## INSTRUCTIONS FOR THE TASK
From the first line through the line containing "assert (Hhig : ∀", transcribe the records exactly and include no other lines.

## INPUT MATERIAL
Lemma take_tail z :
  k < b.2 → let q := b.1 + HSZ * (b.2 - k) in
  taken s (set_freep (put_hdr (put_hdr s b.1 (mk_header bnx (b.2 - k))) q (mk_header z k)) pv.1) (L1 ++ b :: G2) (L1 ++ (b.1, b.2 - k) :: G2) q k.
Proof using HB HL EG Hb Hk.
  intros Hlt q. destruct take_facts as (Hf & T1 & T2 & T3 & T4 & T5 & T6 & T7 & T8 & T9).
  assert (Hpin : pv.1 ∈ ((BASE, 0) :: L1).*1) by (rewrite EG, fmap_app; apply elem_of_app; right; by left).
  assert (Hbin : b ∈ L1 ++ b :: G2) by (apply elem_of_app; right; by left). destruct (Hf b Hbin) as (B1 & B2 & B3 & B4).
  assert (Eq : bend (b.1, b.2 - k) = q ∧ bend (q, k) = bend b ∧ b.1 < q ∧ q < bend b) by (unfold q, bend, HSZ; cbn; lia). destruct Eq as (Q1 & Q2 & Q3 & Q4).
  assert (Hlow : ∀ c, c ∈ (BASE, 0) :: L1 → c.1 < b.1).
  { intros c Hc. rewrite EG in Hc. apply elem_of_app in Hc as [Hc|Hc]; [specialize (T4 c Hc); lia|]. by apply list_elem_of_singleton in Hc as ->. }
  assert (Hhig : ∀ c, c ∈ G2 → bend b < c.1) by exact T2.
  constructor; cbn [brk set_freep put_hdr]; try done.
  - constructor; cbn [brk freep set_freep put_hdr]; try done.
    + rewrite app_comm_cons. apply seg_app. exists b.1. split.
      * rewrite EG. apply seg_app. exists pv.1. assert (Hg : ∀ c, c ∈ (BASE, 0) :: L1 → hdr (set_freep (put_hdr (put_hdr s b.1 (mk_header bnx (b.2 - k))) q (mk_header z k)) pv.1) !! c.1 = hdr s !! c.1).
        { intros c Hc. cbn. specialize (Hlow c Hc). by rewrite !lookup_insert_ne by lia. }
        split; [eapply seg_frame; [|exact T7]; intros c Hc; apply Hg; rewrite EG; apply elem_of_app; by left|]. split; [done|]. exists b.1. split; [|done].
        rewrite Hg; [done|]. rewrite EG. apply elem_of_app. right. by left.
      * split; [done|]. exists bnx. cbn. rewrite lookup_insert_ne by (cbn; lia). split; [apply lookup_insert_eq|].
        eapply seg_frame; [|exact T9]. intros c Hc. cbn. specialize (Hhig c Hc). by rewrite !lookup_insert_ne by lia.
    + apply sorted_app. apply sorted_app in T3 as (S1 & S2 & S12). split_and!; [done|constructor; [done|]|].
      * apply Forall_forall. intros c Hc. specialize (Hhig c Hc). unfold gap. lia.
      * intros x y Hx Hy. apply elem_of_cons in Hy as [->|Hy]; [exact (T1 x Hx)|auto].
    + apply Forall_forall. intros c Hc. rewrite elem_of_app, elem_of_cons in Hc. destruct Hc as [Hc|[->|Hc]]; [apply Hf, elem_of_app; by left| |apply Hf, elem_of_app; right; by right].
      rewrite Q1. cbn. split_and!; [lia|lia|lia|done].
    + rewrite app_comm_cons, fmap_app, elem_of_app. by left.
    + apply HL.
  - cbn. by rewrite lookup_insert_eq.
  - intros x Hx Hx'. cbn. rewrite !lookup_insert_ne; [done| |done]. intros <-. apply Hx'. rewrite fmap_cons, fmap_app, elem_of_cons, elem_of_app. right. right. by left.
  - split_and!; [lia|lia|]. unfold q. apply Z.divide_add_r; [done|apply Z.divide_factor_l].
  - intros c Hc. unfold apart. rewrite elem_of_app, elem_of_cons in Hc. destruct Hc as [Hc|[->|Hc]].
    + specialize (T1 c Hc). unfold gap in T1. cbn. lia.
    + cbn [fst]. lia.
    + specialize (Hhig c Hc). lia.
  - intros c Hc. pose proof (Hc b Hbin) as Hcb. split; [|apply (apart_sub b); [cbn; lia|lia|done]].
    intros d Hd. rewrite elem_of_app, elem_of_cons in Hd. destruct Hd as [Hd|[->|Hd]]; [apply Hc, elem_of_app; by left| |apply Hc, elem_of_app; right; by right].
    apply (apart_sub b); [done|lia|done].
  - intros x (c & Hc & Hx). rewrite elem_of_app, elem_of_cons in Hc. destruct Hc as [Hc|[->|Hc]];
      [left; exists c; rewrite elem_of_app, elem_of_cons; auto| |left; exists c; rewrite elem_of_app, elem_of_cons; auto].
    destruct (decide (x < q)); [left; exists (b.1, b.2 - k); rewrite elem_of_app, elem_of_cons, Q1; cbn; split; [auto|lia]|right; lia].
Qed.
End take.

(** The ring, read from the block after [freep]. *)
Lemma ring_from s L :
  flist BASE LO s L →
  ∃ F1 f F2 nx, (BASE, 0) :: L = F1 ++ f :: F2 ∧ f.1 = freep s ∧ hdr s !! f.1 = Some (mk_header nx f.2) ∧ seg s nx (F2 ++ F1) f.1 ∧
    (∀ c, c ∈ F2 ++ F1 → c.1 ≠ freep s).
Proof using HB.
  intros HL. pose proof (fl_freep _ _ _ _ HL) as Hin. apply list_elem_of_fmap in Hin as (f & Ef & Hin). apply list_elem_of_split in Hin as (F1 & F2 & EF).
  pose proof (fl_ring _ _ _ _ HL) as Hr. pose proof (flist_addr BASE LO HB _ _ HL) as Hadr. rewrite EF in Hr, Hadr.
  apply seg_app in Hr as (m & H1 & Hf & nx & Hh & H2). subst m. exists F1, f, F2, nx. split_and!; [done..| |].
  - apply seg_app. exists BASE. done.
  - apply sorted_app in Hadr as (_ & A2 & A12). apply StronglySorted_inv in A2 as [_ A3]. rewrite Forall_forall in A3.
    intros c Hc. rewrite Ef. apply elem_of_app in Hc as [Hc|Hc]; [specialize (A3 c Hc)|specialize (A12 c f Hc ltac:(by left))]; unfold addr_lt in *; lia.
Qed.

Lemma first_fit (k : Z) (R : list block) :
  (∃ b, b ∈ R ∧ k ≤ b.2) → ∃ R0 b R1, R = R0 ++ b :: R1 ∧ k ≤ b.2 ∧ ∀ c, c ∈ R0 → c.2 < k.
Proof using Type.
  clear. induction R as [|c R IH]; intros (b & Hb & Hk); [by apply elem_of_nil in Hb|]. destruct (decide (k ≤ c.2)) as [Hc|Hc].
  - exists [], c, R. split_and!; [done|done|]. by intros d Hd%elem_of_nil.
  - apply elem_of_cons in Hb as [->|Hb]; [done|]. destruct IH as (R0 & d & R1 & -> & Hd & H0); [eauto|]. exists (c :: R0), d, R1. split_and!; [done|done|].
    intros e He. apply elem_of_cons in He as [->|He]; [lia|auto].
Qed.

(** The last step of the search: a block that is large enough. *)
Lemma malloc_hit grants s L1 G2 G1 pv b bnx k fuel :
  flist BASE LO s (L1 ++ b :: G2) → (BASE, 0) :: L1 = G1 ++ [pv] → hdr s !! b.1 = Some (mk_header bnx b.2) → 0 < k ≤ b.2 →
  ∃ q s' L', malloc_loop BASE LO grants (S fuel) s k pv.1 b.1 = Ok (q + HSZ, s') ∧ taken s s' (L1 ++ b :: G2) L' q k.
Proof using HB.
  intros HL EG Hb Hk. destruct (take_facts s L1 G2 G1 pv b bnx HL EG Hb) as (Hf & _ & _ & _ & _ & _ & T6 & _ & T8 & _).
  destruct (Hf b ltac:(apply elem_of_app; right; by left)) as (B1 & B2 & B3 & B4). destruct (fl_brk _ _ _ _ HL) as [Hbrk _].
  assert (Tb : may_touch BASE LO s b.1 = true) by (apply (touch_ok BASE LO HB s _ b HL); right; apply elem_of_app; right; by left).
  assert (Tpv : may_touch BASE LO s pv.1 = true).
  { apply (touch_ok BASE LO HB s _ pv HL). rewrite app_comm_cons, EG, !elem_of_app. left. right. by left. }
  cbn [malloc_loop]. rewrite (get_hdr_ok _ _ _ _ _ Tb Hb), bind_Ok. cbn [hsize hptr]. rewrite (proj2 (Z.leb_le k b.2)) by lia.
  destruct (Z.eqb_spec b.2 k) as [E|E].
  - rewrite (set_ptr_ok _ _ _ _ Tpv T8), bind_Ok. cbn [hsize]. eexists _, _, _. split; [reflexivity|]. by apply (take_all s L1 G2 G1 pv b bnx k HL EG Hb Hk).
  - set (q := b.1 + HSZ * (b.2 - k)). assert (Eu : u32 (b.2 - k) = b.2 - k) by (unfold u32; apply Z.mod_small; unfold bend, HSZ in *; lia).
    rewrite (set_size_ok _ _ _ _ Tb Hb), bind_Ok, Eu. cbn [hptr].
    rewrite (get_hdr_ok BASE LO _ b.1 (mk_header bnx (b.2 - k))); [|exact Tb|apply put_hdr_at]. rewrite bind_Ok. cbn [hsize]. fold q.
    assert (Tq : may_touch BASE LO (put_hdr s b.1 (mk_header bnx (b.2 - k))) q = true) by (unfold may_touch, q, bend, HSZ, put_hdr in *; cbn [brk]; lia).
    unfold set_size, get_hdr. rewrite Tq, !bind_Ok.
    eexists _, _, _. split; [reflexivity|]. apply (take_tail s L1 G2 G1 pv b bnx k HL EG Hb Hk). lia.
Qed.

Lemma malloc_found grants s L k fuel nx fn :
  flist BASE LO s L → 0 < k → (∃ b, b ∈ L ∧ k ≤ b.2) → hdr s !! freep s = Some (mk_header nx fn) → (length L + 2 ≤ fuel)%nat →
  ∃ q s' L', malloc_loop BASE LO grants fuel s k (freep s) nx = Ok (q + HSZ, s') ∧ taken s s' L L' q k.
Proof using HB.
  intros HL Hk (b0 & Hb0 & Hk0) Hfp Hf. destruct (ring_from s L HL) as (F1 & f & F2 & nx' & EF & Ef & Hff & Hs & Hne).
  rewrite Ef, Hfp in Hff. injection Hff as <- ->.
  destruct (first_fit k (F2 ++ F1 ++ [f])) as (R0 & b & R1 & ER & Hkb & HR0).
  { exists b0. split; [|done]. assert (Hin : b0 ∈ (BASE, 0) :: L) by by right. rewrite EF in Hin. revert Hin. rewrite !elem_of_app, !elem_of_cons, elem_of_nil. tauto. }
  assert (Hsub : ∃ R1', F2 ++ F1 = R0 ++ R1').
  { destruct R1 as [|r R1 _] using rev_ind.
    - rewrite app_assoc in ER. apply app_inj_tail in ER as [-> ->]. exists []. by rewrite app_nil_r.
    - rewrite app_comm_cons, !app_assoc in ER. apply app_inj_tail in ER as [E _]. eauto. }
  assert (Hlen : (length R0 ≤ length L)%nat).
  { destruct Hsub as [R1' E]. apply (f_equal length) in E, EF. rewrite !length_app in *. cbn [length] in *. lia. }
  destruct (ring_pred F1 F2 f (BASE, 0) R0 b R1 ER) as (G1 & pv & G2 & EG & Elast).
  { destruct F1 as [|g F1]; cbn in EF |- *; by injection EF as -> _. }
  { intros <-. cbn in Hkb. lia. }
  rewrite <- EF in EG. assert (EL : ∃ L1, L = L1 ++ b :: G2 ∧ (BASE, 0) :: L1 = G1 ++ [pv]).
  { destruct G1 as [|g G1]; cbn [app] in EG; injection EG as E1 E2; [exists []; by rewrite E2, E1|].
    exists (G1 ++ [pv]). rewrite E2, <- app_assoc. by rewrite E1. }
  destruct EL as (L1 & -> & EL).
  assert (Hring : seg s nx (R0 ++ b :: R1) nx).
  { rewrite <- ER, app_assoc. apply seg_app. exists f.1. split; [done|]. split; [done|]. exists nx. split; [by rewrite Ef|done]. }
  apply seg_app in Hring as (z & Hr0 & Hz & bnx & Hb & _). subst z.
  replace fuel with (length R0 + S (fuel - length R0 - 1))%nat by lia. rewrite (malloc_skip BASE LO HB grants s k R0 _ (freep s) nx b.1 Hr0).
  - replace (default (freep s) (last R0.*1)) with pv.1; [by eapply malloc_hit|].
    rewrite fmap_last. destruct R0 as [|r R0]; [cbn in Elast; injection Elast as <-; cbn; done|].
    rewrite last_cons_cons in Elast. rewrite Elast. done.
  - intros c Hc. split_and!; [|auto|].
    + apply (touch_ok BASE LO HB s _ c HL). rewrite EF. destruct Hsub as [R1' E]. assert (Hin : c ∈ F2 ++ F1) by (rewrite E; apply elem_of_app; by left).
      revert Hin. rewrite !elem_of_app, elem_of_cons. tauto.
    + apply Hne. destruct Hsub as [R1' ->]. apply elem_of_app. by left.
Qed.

## REPLY TO THE TASK
Lemma take_tail z :
  k < b.2 → let q := b.1 + HSZ * (b.2 - k) in
  taken s (set_freep (put_hdr (put_hdr s b.1 (mk_header bnx (b.2 - k))) q (mk_header z k)) pv.1) (L1 ++ b :: G2) (L1 ++ (b.1, b.2 - k) :: G2) q k.
Proof using HB HL EG Hb Hk.
  intros Hlt q. destruct take_facts as (Hf & T1 & T2 & T3 & T4 & T5 & T6 & T7 & T8 & T9).
  assert (Hpin : pv.1 ∈ ((BASE, 0) :: L1).*1) by (rewrite EG, fmap_app; apply elem_of_app; right; by left).
  assert (Hbin : b ∈ L1 ++ b :: G2) by (apply elem_of_app; right; by left). destruct (Hf b Hbin) as (B1 & B2 & B3 & B4).
  assert (Eq : bend (b.1, b.2 - k) = q ∧ bend (q, k) = bend b ∧ b.1 < q ∧ q < bend b) by (unfold q, bend, HSZ; cbn; lia). destruct Eq as (Q1 & Q2 & Q3 & Q4).
  assert (Hlow : ∀ c, c ∈ (BASE, 0) :: L1 → c.1 < b.1).
  { intros c Hc. rewrite EG in Hc. apply elem_of_app in Hc as [Hc|Hc]; [specialize (T4 c Hc); lia|]. by apply list_elem_of_singleton in Hc as ->. }
  assert (Hhig : ∀ c, c ∈ G2 → bend b < c.1) by exact T2.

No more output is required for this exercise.